— What needs to be done —
From the records below, output exactly the lines running from the line containing "match e with SpawnNative" through the line containing "match e with Panic payload", and no others.

________________________

(* ===== verification/Errors.v ===== *)
(** * Errors: the error types of the safe layer ([src/src/error.rs])

    Native status codes and their translation in both directions, the error
    enums of the crate with the conversions [?] uses, and the diagnostics they
    print.  The numeric values of the [NOSV_*] constants belong to [nosv-sys]
    and are an interface here ([NosvCodes]); the only fact used about them is
    that the C header gives distinct codes to distinct conditions. *)

From Stdlib Require Import ZArith Lia.
From stdpp Require Import base list strings pretty.
From S2P Require Import Prelude.

Open Scope Z_scope.

(** ** The status codes of [nosv-sys] *)

Class NosvCodes := {
  NOSV_SUCCESS : Z;
  NOSV_ERR_INVALID_CALLBACK : Z;
  NOSV_ERR_INVALID_METADATA_SIZE : Z;
  NOSV_ERR_INVALID_OPERATION : Z;
  NOSV_ERR_INVALID_PARAMETER : Z;
  NOSV_ERR_NOT_INITIALIZED : Z;
  NOSV_ERR_OUT_OF_MEMORY : Z;
  NOSV_ERR_OUTSIDE_TASK : Z;
  NOSV_ERR_BUSY : Z;
  NOSV_ERR_TIMEOUT : Z
}.

Section KnownCodes.
Context `{NosvCodes}.

Definition known_error_codes : list Z :=
  [NOSV_ERR_INVALID_CALLBACK; NOSV_ERR_INVALID_METADATA_SIZE;
   NOSV_ERR_INVALID_OPERATION; NOSV_ERR_INVALID_PARAMETER;
   NOSV_ERR_NOT_INITIALIZED; NOSV_ERR_OUT_OF_MEMORY;
   NOSV_ERR_OUTSIDE_TASK; NOSV_ERR_BUSY; NOSV_ERR_TIMEOUT].
End KnownCodes.

(** What the C header promises: no two conditions share a code. *)
Class NosvCodesDistinct `{NosvCodes} : Prop :=
  codes_distinct : NoDup (NOSV_SUCCESS :: known_error_codes).

(** An instance of the interface, used by the witnesses. *)
Definition sample_codes : NosvCodes :=
  Build_NosvCodes 0 (-1) (-2) (-3) (-4) (-5) (-6) (-7) (-8) (-9).

Lemma sample_codes_distinct : @NosvCodesDistinct sample_codes.
Proof. red. apply (bool_decide_unpack _). vm_compute. exact I. Qed.

(** ** [NativeError] *)

Inductive NativeError : Type :=
| InvalidCallback
| InvalidMetadataSize
| InvalidOperation
| InvalidParameter
| NotInitialized
| OutOfMemory
| OutsideTask
| Busy
| Timeout
| Unknown (code : Z).

#[export] Instance NativeError_eq_dec : EqDecision NativeError.
Proof. solve_decision. Defined.

Section Codes.
Context `{codes : NosvCodes}.

(** The match of [from_code], in the order of its arms. *)
Definition classify (code : Z) : NativeError :=
  if code =? NOSV_ERR_INVALID_CALLBACK then InvalidCallback
  else if code =? NOSV_ERR_INVALID_METADATA_SIZE then InvalidMetadataSize
  else if code =? NOSV_ERR_INVALID_OPERATION then InvalidOperation
  else if code =? NOSV_ERR_INVALID_PARAMETER then InvalidParameter
  else if code =? NOSV_ERR_NOT_INITIALIZED then NotInitialized
  else if code =? NOSV_ERR_OUT_OF_MEMORY then OutOfMemory
  else if code =? NOSV_ERR_OUTSIDE_TASK then OutsideTask
  else if code =? NOSV_ERR_BUSY then Busy
  else if code =? NOSV_ERR_TIMEOUT then Timeout
  else Unknown code.

Definition from_code (code : Z) : result NativeError unit :=
  if code =? NOSV_SUCCESS then Ok tt else Err (classify code).

Definition code (e : NativeError) : Z :=
  match e with
  | InvalidCallback => NOSV_ERR_INVALID_CALLBACK
  | InvalidMetadataSize => NOSV_ERR_INVALID_METADATA_SIZE
  | InvalidOperation => NOSV_ERR_INVALID_OPERATION
  | InvalidParameter => NOSV_ERR_INVALID_PARAMETER
  | NotInitialized => NOSV_ERR_NOT_INITIALIZED
  | OutOfMemory => NOSV_ERR_OUT_OF_MEMORY
  | OutsideTask => NOSV_ERR_OUTSIDE_TASK
  | Busy => NOSV_ERR_BUSY
  | Timeout => NOSV_ERR_TIMEOUT
  | Unknown c => c
  end.

Definition native_message (e : NativeError) : string :=
  match e with
  | InvalidCallback => "invalid callback"
  | InvalidMetadataSize => "invalid metadata size"
  | InvalidOperation => "invalid native operation"
  | InvalidParameter => "invalid parameter"
  | NotInitialized => "nOS-V is not initialized"
  | OutOfMemory => "native allocation failed"
  | OutsideTask => "operation requires a nOS-v task"
  | Busy => "native resource is busy"
  | Timeout => "native operation timed out"
  | Unknown _ => "unknown native error"
  end%string.

(** [Display for NativeError]. *)
Definition display_native (e : NativeError) : string :=
  (native_message e ++ " (code " ++ pretty (code e) ++ ")")%string.
End Codes.

(** ** The other error enums and their conversions *)

(** [RuntimeClosed] is a unit struct. *)
Inductive RuntimeClosed : Type := mkRuntimeClosed.

(** [InvalidIoUringConfig] of [src/src/io_uring.rs]. *)
Inductive InvalidIoUringConfig : Type :=
| ZeroEntries
| EntriesNotPowerOfTwo
| ZeroReapSize
| ZeroPollInterval
| ZeroCompletionBuffer.

#[export] Instance InvalidIoUringConfig_eq_dec : EqDecision InvalidIoUringConfig.
Proof. solve_decision. Defined.

(** [std::io::ErrorKind], the kinds the crate names. *)
Inductive ErrorKind : Type :=
| KInvalidInput | KInvalidData | KUnexpectedEof | KWriteZero | KBrokenPipe
| KUnsupported | KWouldBlock | KInterrupted | KTimedOut | KOther.

#[export] Instance ErrorKind_eq_dec : EqDecision ErrorKind.
Proof. solve_decision. Defined.

(** [std::io::Error]: an OS error number, or a kind with a message. *)
Inductive IoError : Type :=
| RawOs (errno : Z)
| Custom (kind : ErrorKind) (msg : string).

#[export] Instance IoError_eq_dec : EqDecision IoError.
Proof. solve_decision. Defined.

Inductive InitError : Type :=
| InitAlreadyInTask
| InitInvalidIoUringConfig (e : InvalidIoUringConfig)
| InitIoUring (e : IoError)
| InitNative (e : NativeError).

Inductive SpawnError : Type :=
| SpawnRuntimeClosed
| SpawnForkedProcess
| SpawnNative (e : NativeError).

Inductive BlockOnError : Type :=
| BlockWrongThread
| BlockNested
| BlockAlreadyInTask
| BlockForkedProcess
| BlockRuntimeClosed
| BlockNative (e : NativeError).

Inductive ShutdownError : Type :=
| ShutWrongThread
| ShutForkedProcess
| ShutNative (e : NativeError).

(** A panic payload is opaque ([Box<dyn Any>]); it is identified by a string. *)
Inductive JoinError : Type :=
| Cancelled
| Panic (payload : string)
| Runtime (e : NativeError).

#[export] Instance InitError_eq_dec : EqDecision InitError.
Proof. solve_decision. Defined.
#[export] Instance SpawnError_eq_dec : EqDecision SpawnError.
Proof. solve_decision. Defined.
#[export] Instance BlockOnError_eq_dec : EqDecision BlockOnError.
Proof. solve_decision. Defined.
#[export] Instance ShutdownError_eq_dec : EqDecision ShutdownError.
Proof. solve_decision. Defined.
#[export] Instance JoinError_eq_dec : EqDecision JoinError.
Proof. solve_decision. Defined.

(** The [From] impls used by the [?] operator. *)
Definition init_from_native (e : NativeError) : InitError := InitNative e.
Definition spawn_from_closed (_ : RuntimeClosed) : SpawnError := SpawnRuntimeClosed.
Definition spawn_from_native (e : NativeError) : SpawnError := SpawnNative e.
Definition block_on_from_closed (_ : RuntimeClosed) : BlockOnError := BlockRuntimeClosed.

(** [Error::source] of [InitError] and [SpawnError], as the wrapped value. *)
Inductive ErrorSource : Type :=
| SrcConfig (e : InvalidIoUringConfig)
| SrcIo (e : IoError)
| SrcNative (e : NativeError).

Definition init_source (e : InitError) : option ErrorSource :=
  match e with
  | InitInvalidIoUringConfig e => Some (SrcConfig e)
  | InitIoUring e => Some (SrcIo e)
  | InitNative e => Some (SrcNative e)
  | InitAlreadyInTask => None
  end.

Definition spawn_source (e : SpawnError) : option ErrorSource :=
  match e with SpawnNative e => Some (SrcNative e) | _ => None end.

(** [JoinError]'s inspectors. *)
Definition is_cancelled (e : JoinError) : bool :=
  match e with Cancelled => true | _ => false end.
Definition is_panic (e : JoinError) : bool :=
  match e with Panic _ => true | _ => false end.
Definition into_panic (e : JoinError) : option string :=
  match e with Panic payload => Some payload | _ => None end.

(** [Display] of the enums. *)
Section Display.
Context `{codes : NosvCodes}.
Open Scope string_scope.

Definition display_closed (_ : RuntimeClosed) : string := "the nOS-V runtime is closed".

Definition display_config (e : InvalidIoUringConfig) : string :=
  match e with
  | ZeroEntries => "io_uring entries must be non-zero"
  | EntriesNotPowerOfTwo => "io_uring entries must be a power of two"
  | ZeroReapSize => "io_uring reap size must be non-zero"
  | ZeroPollInterval => "io_uring poll interval must be non-zero"
  | ZeroCompletionBuffer => "io_uring completion buffer limit must be non-zero"
  end.

(** [display_io] is the standard library's text of an [io::Error]. *)
Definition display_init (display_io : IoError -> string) (e : InitError) : string :=
  match e with
  | InitAlreadyInTask => "cannot create a runtime inside a nOS-v task"
  | InitInvalidIoUringConfig e => "invalid io_uring configuration: " ++ display_config e
  | InitIoUring e => "io_uring initialization failed: " ++ display_io e
  | InitNative e => "runtime initialization failed: " ++ display_native e
  end.

Definition display_spawn (e : SpawnError) : string :=
  match e with
  | SpawnRuntimeClosed => display_closed mkRuntimeClosed
  | SpawnForkedProcess => "runtime handle was inherited across fork"
  | SpawnNative e => "could not spawn task: " ++ display_native e
  end.

Definition display_block_on (e : BlockOnError) : string :=
  match e with
  | BlockWrongThread => "block_on must run on the runtime owner thread"
  | BlockNested => "nested block_on is not supported"
  | BlockAlreadyInTask => "block_on cannot run inside a nOS-v task"
  | BlockForkedProcess => "runtime was inherited across fork"
  | BlockRuntimeClosed => display_closed mkRuntimeClosed
  | BlockNative e => "block_on native operation failed: " ++ display_native e
  end.

Definition display_shutdown (e : ShutdownError) : string :=
  match e with
  | ShutWrongThread => "runtime shutdown must run on its owner thread"
  | ShutForkedProcess => "runtime was inherited across fork"
  | ShutNative e => "runtime shutdown failed: " ++ display_native e
  end.

Definition display_join (e : JoinError) : string :=
  match e with
  | Cancelled => "task was cancelled"
  | Panic _ => "task panicked"
  | Runtime e => "task failed in the native runtime: " ++ display_native e
  end.
End Display.

(** ** Properties *)

Section Properties.
Context `{codes : NosvCodes}.

Lemma classify_unknown c : classify c = Unknown c -> c ∉ known_error_codes.
Proof.
  unfold classify, known_error_codes. rewrite !not_elem_of_cons.
  repeat match goal with |- context [?a =? ?b] => destruct (Z.eqb_spec a b); [done|] end.
  repeat split; try done. apply not_elem_of_nil.
Qed.

Lemma pretty_suffix_inj (a b : Z) (t : string) :
  (pretty a ++ t = pretty b ++ t)%string -> a = b.
Proof. intros H. apply append_inj_r in H. by apply (inj pretty). Qed.

(** A code is preserved by classification, whatever the constants are. *)
Lemma code_classify c : code (classify c) = c.
Proof.
  unfold classify.
  repeat match goal with |- context [?a =? ?b] => destruct (Z.eqb_spec a b); [done|] end.
  done.
Qed.

Lemma classify_code `{!NosvCodesDistinct} e :
  (forall c, e = Unknown c -> c ∉ known_error_codes) -> classify (code e) = e.
Proof.
  intros Hu. pose proof codes_distinct as Hd.
  unfold known_error_codes in *. rewrite !NoDup_cons in Hd.
  repeat setoid_rewrite not_elem_of_cons in Hd. destruct_and! Hd.
  destruct e as [| | | | | | | | |c]; cbn [code]; unfold classify;
    try (specialize (Hu c eq_refl); rewrite ?not_elem_of_cons in Hu; destruct_and! Hu);
    repeat match goal with
      | |- context [?a =? ?b] => destruct (Z.eqb_spec a b); [congruence|]
      end; congruence.
Qed.

(**  Decoding a status code and reading back a [NativeError]'s code are
    inverse: a code decodes to [e] exactly when it is not the success code, [e]
    carries it, and [e] is [Unknown] only for codes the crate does not name. *)
Theorem native_code_roundtrip (Hd : NosvCodesDistinct) (c : Z) (e : NativeError) :
  from_code c = Err e <->
  c <> NOSV_SUCCESS /\ code e = c /\ (forall k, e = Unknown k -> k ∉ known_error_codes).
Proof.
  unfold from_code. destruct (Z.eqb_spec c NOSV_SUCCESS) as [->|Hne].
  { split; [done|naive_solver]. }
  split.
  - intros [= <-]. repeat split; [done|apply code_classify|].
    intros k Hk. pose proof (code_classify c) as Hc. rewrite Hk in Hc. cbn in Hc. subst k.
    by apply classify_unknown.
  - intros (_ & <- & Hu). by rewrite classify_code.
Qed.

(** Diagnostics are unambiguous: different native errors print different
    texts. *)
Theorem display_native_inj e1 e2 : e1 <> e2 -> display_native e1 <> display_native e2.
Proof.
  intros Hne Heq. apply Hne. unfold display_native in Heq.
  destruct e1, e2; cbv [String.append native_message] in Heq;
    try discriminate Heq; try reflexivity.
  f_equal. injection Heq as Heq. by apply pretty_suffix_inj in Heq.
Qed.
End Properties.

#[global] Arguments from_code {codes} code : simpl never.

(** The unknown code [-77], against the sample constants. *)
Lemma native_code_roundtrip_witness :
  from_code (codes := sample_codes) (-77) = Err (Unknown (-77)).
Proof.
  apply (@native_code_roundtrip sample_codes sample_codes_distinct (-77) (Unknown (-77))).
  split; [vm_compute; discriminate|]. split; [reflexivity|].
  intros k [= <-]. apply (bool_decide_unpack _). vm_compute. exact I.
Defined.

Lemma display_native_inj_witness :
  display_native (codes := sample_codes) (Unknown 12) <> display_native (codes := sample_codes) (Unknown 120).
Proof. apply (@display_native_inj sample_codes). discriminate. Defined.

________________________

— Result for this exercise —
  match e with SpawnNative e => Some (SrcNative e) | _ => None end.

(** [JoinError]'s inspectors. *)
Definition is_cancelled (e : JoinError) : bool :=
  match e with Cancelled => true | _ => false end.
Definition is_panic (e : JoinError) : bool :=
  match e with Panic _ => true | _ => false end.
Definition into_panic (e : JoinError) : option string :=
  match e with Panic payload => Some payload | _ => None end.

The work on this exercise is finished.